ALTHOUGH government hospitals across the country are still open and rendering services, President, Nigerian Medial Association (NMA), Omede Idris, has hinted that doctors might join the on-going nationwide strike should the Federal Government allow it to drag on by failing to meet Labour’s demand on the fuel subsidy policy.

Idris also disclosed that the Presidency summoned the NMA leadership over its decision to participate in the on-going protests in the country.

The NMA joined the mass rally yesterday in Abuja.

Meanwhile, Minister of Health, Prof. Onyebuchi Chukwu, has listed the benefits that would accrue to the health sector following the removal of subsidy on petrol in the country.

Chukwu, in an interview with The Guardian, said more funds would be made available to tackle some pressing needs in the health sector following the savings that would be made with the subsidy removal policy, which would be disbursed under the Subsidy Removal Empowerment (SURE) initiative.

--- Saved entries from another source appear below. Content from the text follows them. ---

Lemma next_key_spec buf w (k : nat) :
  bytes_ok buf -> (k <= 15)%nat -> 0 <= w < 2 ^ Z.of_nat k -> (buf = [] \/ (8 <= k)%nat) ->
  let '(key, w', wbits') := next_key w (Z.of_nat k) in
  key_view (bits_of k w ++ bytes_bits buf) (w', wbits', buf) key.
Proof.
  intros Hbuf Hk Hw Hor. unfold next_key. rewrite Z.geb_leb.
  destruct (Z.leb_spec 8 (Z.of_nat k)) as [H8|H8].
  - exists k. split_and!; try done; try lia. apply pad8_long.
    rewrite length_app, length_bits_of. lia.
  - destruct Hor as [->|]; [|lia].
    replace (8 - Z.of_nat k) with (Z.of_nat (8 - k)) by lia. rewrite shiftl_ones by lia.
    destruct (shift_or w (Z.ones (Z.of_nat (8 - k))) k (8 - k)) as [E Hr]; [lia|done| |].
    { rewrite Z.ones_equiv. lia. }
    rewrite E. exists 8%nat. replace (k + (8 - k))%nat with 8%nat in Hr by lia.
    split_and!; try done; try lia.
    change (bytes_bits []) with (@nil bool). unfold pad8. rewrite !app_nil_r, length_bits_of.
    replace 8%nat with (k + (8 - k))%nat at 2 by lia.
    rewrite bits_of_app by (rewrite Z.ones_equiv; lia). by rewrite bits_of_ones.
Qed.

Lemma more_bits_spec buf w (k : nat) :
  more_bits buf (Z.of_nat k) = false <-> bits_of k w ++ bytes_bits buf = [].
Proof.
  unfold more_bits. destruct buf as [|b buf].
  - rewrite app_nil_r. destruct k; [done|]. split; [|done]. intros H. bool_cases. lia.
  - split; [done|]. intros H%(f_equal length). revert H.
    rewrite length_app, length_bytes_bits. simpl. lia.
Qed.
(* ===== verification/HeaderTable.v ===== *)
(** * The dynamic header table
    ([src/proxygen/proxygen/lib/http/codec/compress/HeaderTable.cpp],
    [HPACKHeader.h])

    [HeaderTable] keeps the header fields of RFC 7541, 2.3.2 in a ring: a vector
    [table_] of slots of which [size_] are in use, the newest in slot [head_].
    [names_] maps a name to the slots that hold it, oldest first, so that the
    encoder finds a field without a scan.  The table grows by reallocating the
    ring, which moves the part that wrapped around.

    The abstract table is the list of its fields, newest first, and a capacity;
    [Spec] states the operations of RFC 7541, 4.  The refinement lemmas show that
    each operation of the ring implements the one on lists, keeps the ring and
    the names index consistent, and never leaves the vector. *)

From stdpp Require Import gmap.
From S2P Require Import Prelude.

(** ** Header fields *)

Module HPACKHeader.

(** A name and a value, as byte strings. *)
Record t := mk { name : list Z; value : list Z }.

#[global] Instance t_eq_dec : EqDecision t.
Proof. solve_decision. Defined.

(** The default constructor of the empty slots. *)
#[global] Instance t_inhabited : Inhabited t := populate (mk [] []).

Definition kMinLength : Z := 32.

(** [folly::tryTo<uint32_t>(..).value_or(max)]. *)
Definition realBytes_of (nameSize valueSize : Z) : Z :=
  let n := u64 (nameSize + valueSize) in if n <=? UINT32_MAX then n else UINT32_MAX.

Definition realBytes (h : t) : Z := realBytes_of (u32 (zlen (name h))) (zlen (value h)).

Definition bytes (h : t) : Z := u32 (kMinLength + realBytes h).

(** The static [bytes(nameSize, valueSize)]. *)
Definition bytes_of (nameSize valueSize : Z) : Z :=
  u32 (kMinLength + realBytes_of nameSize valueSize).

(** The size of an entry in RFC 7541, 4.1. *)
Definition hsize (h : t) : Z := 32 + zlen (name h) + zlen (value h).

Lemma hsize_min h : 32 <= hsize h.
Proof. unfold hsize, zlen. lia. Qed.

(** Below 2^31 bytes the machine arithmetic is exact. *)
Lemma realBytes_exact h : hsize h < 2 ^ 31 -> realBytes h = zlen (name h) + zlen (value h).
Proof.
  unfold hsize, realBytes, realBytes_of. intros H.
  rewrite u32_id, u64_id by (unfold_ints; lia).
  rewrite (proj2 (Z.leb_le _ _)) by (unfold_ints; lia). done.
Qed.

Lemma bytes_exact h : hsize h < 2 ^ 31 -> bytes h = hsize h.
Proof.
  intros H. unfold bytes. rewrite realBytes_exact by done. unfold kMinLength, hsize in *.
  rewrite u32_id; [lia|]. unfold_ints. lia.
Qed.

End HPACKHeader.

(** ** The abstract table *)

Module HeaderSpec.
Import HPACKHeader.

Definition total (es : list t) : Z := foldr (fun h n => hsize h + n) 0 es.

(** Evicting from the old end until the rest fits keeps the longest prefix that
    fits. *)
Fixpoint keep (capacity : Z) (es : list t) : list t :=
  match es with
  | [] => []
  | h :: es' => if hsize h <=? capacity then h :: keep (capacity - hsize h) es' else []
  end.

(** RFC 7541, 4.4: an entry larger than the table empties it. *)
Definition add (capacity : Z) (h : t) (es : list t) : list t :=
  if hsize h <=? capacity then h :: keep (capacity - hsize h) es else [].

(** The position (from 1) of the newest entry that satisfies [P]; 0 if none. *)
Definition find_index (P : t -> bool) (es : list t) : Z :=
  match list_find (fun h => P h = true) es with
  | Some (i, _) => Z.of_nat i + 1
  | None => 0
  end.

Lemma total_nonneg es : 0 <= total es.
Proof. induction es as [|h es IH]; simpl; [lia|]. pose proof (hsize_min h). lia. Qed.

Lemma total_app es1 es2 : total (es1 ++ es2) = total es1 + total es2.
Proof. induction es1 as [|h es1 IH]; simpl; [done|lia]. Qed.

Lemma total_length es : 32 * zlen es <= total es.
Proof.
  induction es as [|h es IH]; [done|]. unfold zlen in *. cbn [length total foldr].
  fold (total es). pose proof (hsize_min h). lia.
Qed.

Lemma keep_all capacity es : total es <= capacity -> keep capacity es = es.
Proof.
  revert capacity. induction es as [|h es IH]; intros capacity H; simpl in *; [done|].
  pose proof (total_nonneg es). rewrite (proj2 (Z.leb_le _ _)) by lia. by rewrite IH by lia.
Qed.

Lemma keep_snoc capacity es h :
  capacity < total (es ++ [h]) -> keep capacity (es ++ [h]) = keep capacity es.
Proof.
  revert capacity. induction es as [|e es IH]; intros capacity H; simpl in *.
  - by rewrite (proj2 (Z.leb_gt _ _)) by lia.
  - destruct (hsize e <=? capacity); [|done]. by rewrite IH by lia.
Qed.

Lemma keep_total capacity es : 0 <= capacity -> total (keep capacity es) <= capacity.
Proof.
  revert capacity. induction es as [|h es IH]; intros capacity Hc; simpl; [done|].
  destruct (Z.leb_spec (hsize h) capacity); simpl; [|done].
  specialize (IH (capacity - hsize h) ltac:(lia)). lia.
Qed.

Lemma keep_prefix capacity es : keep capacity es `prefix_of` es.
Proof.
  revert capacity. induction es as [|h es IH]; intros capacity; simpl; [done|].
  destruct (_ <=? _); [by apply prefix_cons|apply prefix_nil].
Qed.

End HeaderSpec.

(** ** The ring *)

Module HeaderTable.
Import HPACKHeader.

(** [names_map]. *)
Abbreviation names_map := (gmap (list Z) (list Z)).

Record t := mk {
  capacity_ : Z; bytes_ : Z; table_ : list HPACKHeader.t; size_ : Z; head_ : Z;
  insertCount_ : Z; indexNames_ : bool; names_ : names_map }.

(** [length()]. *)
Definition len (s : t) : Z := zlen (table_ s).

Definition getMaxTableLength (capacityVal : Z) : Z := Z.shiftr capacityVal 5.

Definition initialTableLength (capacity : Z) : Z :=
  let maxTableLength := getMaxTableLength capacity in
  if maxTableLength =? 1 then 1 else maxTableLength / 2.

(** The constructor: [init] on the default members. *)
Definition create (capacityVal : Z) : t :=
  mk capacityVal 0 (replicate (Z.to_nat (initialTableLength capacityVal)) inhabitant)
    0 0 0 true ∅.

(** [init] on an existing table appends to [table_]. *)
Definition init (s : t) (capacityVal : Z) : t :=
  mk capacityVal 0
    (table_ s ++ replicate (Z.to_nat (initialTableLength capacityVal)) inhabitant)
    0 0 (insertCount_ s) (indexNames_ s) ∅.

Definition disableNamesIndex (s : t) : t :=
  mk (capacity_ s) (bytes_ s) (table_ s) (size_ s) (head_ s) (insertCount_ s) false (names_ s).

(** [table_[i]]; [None] is an access past the end. *)
Definition slot (s : t) (i : Z) : option HPACKHeader.t :=
  if 0 <=? i then table_ s !! Z.to_nat i else None.

(** [next] and [tail] divide by the length. *)
Definition next (s : t) (i : Z) : option Z :=
  if len s =? 0 then None else Some (u32 (u32 (i + 1) mod len s)).

Definition tail (s : t) : option Z :=
  if len s =? 0 then None else Some (u32 (u64 (head_ s + len s - size_ s + 1) mod len s)).

Definition toExternal_of (head length internalIndex : Z) : option Z :=
  if length =? 0 then None
  else Some (u32 (u32 (head + length - internalIndex) mod length + 1)).

Definition toInternal_of (head length externalIndex : Z) : option Z :=
  if length =? 0 then None
  else
    let externalIndex := u32 (externalIndex - 1) in
    Some (u32 (head + length - externalIndex) mod length).

Definition toExternal (s : t) (i : Z) : option Z := toExternal_of (head_ s) (u32 (len s)) i.
Definition toInternal (s : t) (i : Z) : option Z := toInternal_of (head_ s) (u32 (len s)) i.

Definition isValid (s : t) (index : Z) : bool := (0 <? index) && (index <=? size_ s).

(** [CHECK(isValid(index))]. *)
Definition getHeader (s : t) (index : Z) : option HPACKHeader.t :=
  if isValid s index then i ← toInternal s index; slot s i else None.

(** The loop over the slots of a name, newest first. *)
Fixpoint find_value (s : t) (value : list Z) (nameOnly : bool) (l : list Z)
  : option (option Z) :=
  match l with
  | [] => Some None
  | i :: l' =>
      h ← slot s i;
      if nameOnly || bool_decide (HPACKHeader.value h = value)
      then e ← toExternal s i; Some (Some e)
      else find_value s value nameOnly l'
  end.

Definition getIndexImpl (s : t) (headerName value : list Z) (nameOnly : bool)
  : option (Z * Z) :=
  if indexNames_ s then
    match names_ s !! headerName with
    | None => Some (0, 0)
    | Some l =>
        r ← find_value s value nameOnly (reverse l);
        match r with
        | Some e => Some (e, 0)
        | None => i ← last l; e ← toExternal s i; Some (0, e)
        end
    end
  else None.

Definition getIndex (s : t) (name value : list Z) : option (Z * Z) :=
  getIndexImpl s name value false.

Definition nameIndex (s : t) (headerName : list Z) : option Z :=
  fst <$> getIndexImpl s headerName [] true.

Definition hasName (s : t) (headerName : list Z) : option bool :=
  if indexNames_ s then Some (if names_ s !! headerName is Some _ then true else false)
  else None.

(** Dropping the first slot of a name's list, and the name with its last. *)
Definition names_pop (names : names_map) (n : list Z) : option names_map :=
  match names !! n with
  | Some (_ :: []) => Some (delete n names)
  | Some (_ :: l) => Some (<[n := l]> names)
  | _ => None
  end.

Definition removeLast (s : t) : option (Z * t) :=
  i ← tail s;
  h ← slot s i;
  names ← (if indexNames_ s then names_pop (names_ s) (HPACKHeader.name h)
           else Some (names_ s));
  let headerBytes := HPACKHeader.bytes h in
  Some (headerBytes,
    mk (capacity_ s) (u32 (bytes_ s - headerBytes)) (table_ s) (u32 (size_ s - 1)) (head_ s)
      (insertCount_ s) (indexNames_ s) names).

Definition reset (s : t) : t :=
  mk (capacity_ s) 0 (table_ s) 0 (head_ s) (insertCount_ s) (indexNames_ s) ∅.

(** [while (size_ > 0 && bytes_ + needed > desiredCapacity)]: once per entry. *)
Fixpoint evict_loop (fuel : nat) (s : t) (needed desiredCapacity : Z) : option t :=
  if (size_ s >? 0) && (u32 (bytes_ s + needed) >? desiredCapacity) then
    match fuel with
    | O => None
    | S fuel' => '(_, s) ← removeLast s; evict_loop fuel' s needed desiredCapacity
    end
  else Some s.

Definition evict (s : t) (needed desiredCapacity : Z) : option (Z * t) :=
  let previousSize := size_ s in
  s ← evict_loop (Z.to_nat (size_ s)) s needed desiredCapacity;
  Some (u32 (previousSize - size_ s), s).

(** [table_.resize]. *)
Definition resizeTable (l : list HPACKHeader.t) (newLength : Z) : list HPACKHeader.t :=
  take (Z.to_nat newLength) l ++ replicate (Z.to_nat newLength - length l) inhabitant.

(** The move assignment of [HPACKHeader] swaps. *)
Definition swap (l : list HPACKHeader.t) (i j : nat) : list HPACKHeader.t :=
  match l !! i, l !! j with
  | Some a, Some b => <[i := b]> (<[j := a]> l)
  | _, _ => l
  end.

(** [std::move_backward] of the [n] slots from [first] on, [d] slots further,
    last slot first. *)
Fixpoint move_backward (l : list HPACKHeader.t) (first d n : nat) : list HPACKHeader.t :=
  match n with
  | O => l
  | S n' => move_backward (swap l (first + n') (first + n' + d)) first d n'
  end.

Definition updateResizedTable (l : list HPACKHeader.t) (oldTail oldLength newLength : Z)
  : list HPACKHeader.t :=
  move_backward l (Z.to_nat oldTail) (Z.to_nat (newLength - oldLength))
    (Z.to_nat (oldLength - oldTail)).

(** The slots of one name after the move; the loop stops at the first slot in
    front of the old tail. *)
Fixpoint shift_slots (oldTail d : Z) (l : list Z) : list Z :=
  match l with
  | [] => []
  | i :: l' => if i >=? oldTail then u32 (i + d) :: shift_slots oldTail d l' else l
  end.

Definition increaseTableLengthTo (s : t) (newLength : Z) : option t :=
  oldTail ← (if size_ s >? 0 then tail s else Some 0);
  let oldLength := len s in
  let table := resizeTable (table_ s) newLength in
  if (size_ s >? 0) && (oldTail >? head_ s) then
    let table := updateResizedTable table oldTail oldLength newLength in
    let names :=
      if indexNames_ s then shift_slots oldTail (zlen table - oldLength) <$> names_ s
      else names_ s in
    Some (mk (capacity_ s) (bytes_ s) table (size_ s) (head_ s) (insertCount_ s)
            (indexNames_ s) names)
  else
    Some (mk (capacity_ s) (bytes_ s) table (size_ s) (head_ s) (insertCount_ s)
            (indexNames_ s) (names_ s)).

He said the Maternal and Child Health (MNCH) and the Conditional Cash Transfer (CCT) initiatives of the ministry would be vigorously pursued as part of its Social Safety Nets (SSN) programme to the benefit of poor Nigerians within the purview of the SURE intervention.

Idris disclosed that the NMA leadership received a “strange invitation” from the Presidency last weekend after its fruitless attempts to meet with President Goodluck Jonathan him over the state of the nation’s health sector.

A reliable source told The Guardian that President Jonathan spoke on the “NMA strike notice, the removal of fuel subsidy,” stating that he was not aware of any industrial dispute between the NMA and the Federal Government that would make NMA go on strike.

The source said: “Jonathan explained that the removal of the fuel subsidy as painful as it is has become inevitable if Nigeria’s economy is not to crash and if infrastructure development is to be pursued.

“He strongly believes that the pains will be temporary once the developmental effects of the investment from the subsidy savings begin to manifest by mid 2013.”

Idris told the President that the NMA would join the protests and would not hesitate to go on strike if it dragged on.

The NMA leadership also inquired about the health bill and urged the President to sign it into law without delay in the best interest of Nigerians.

The President reportedly confirmed that the bill was on his table but worried about the cost implication of signing it into law.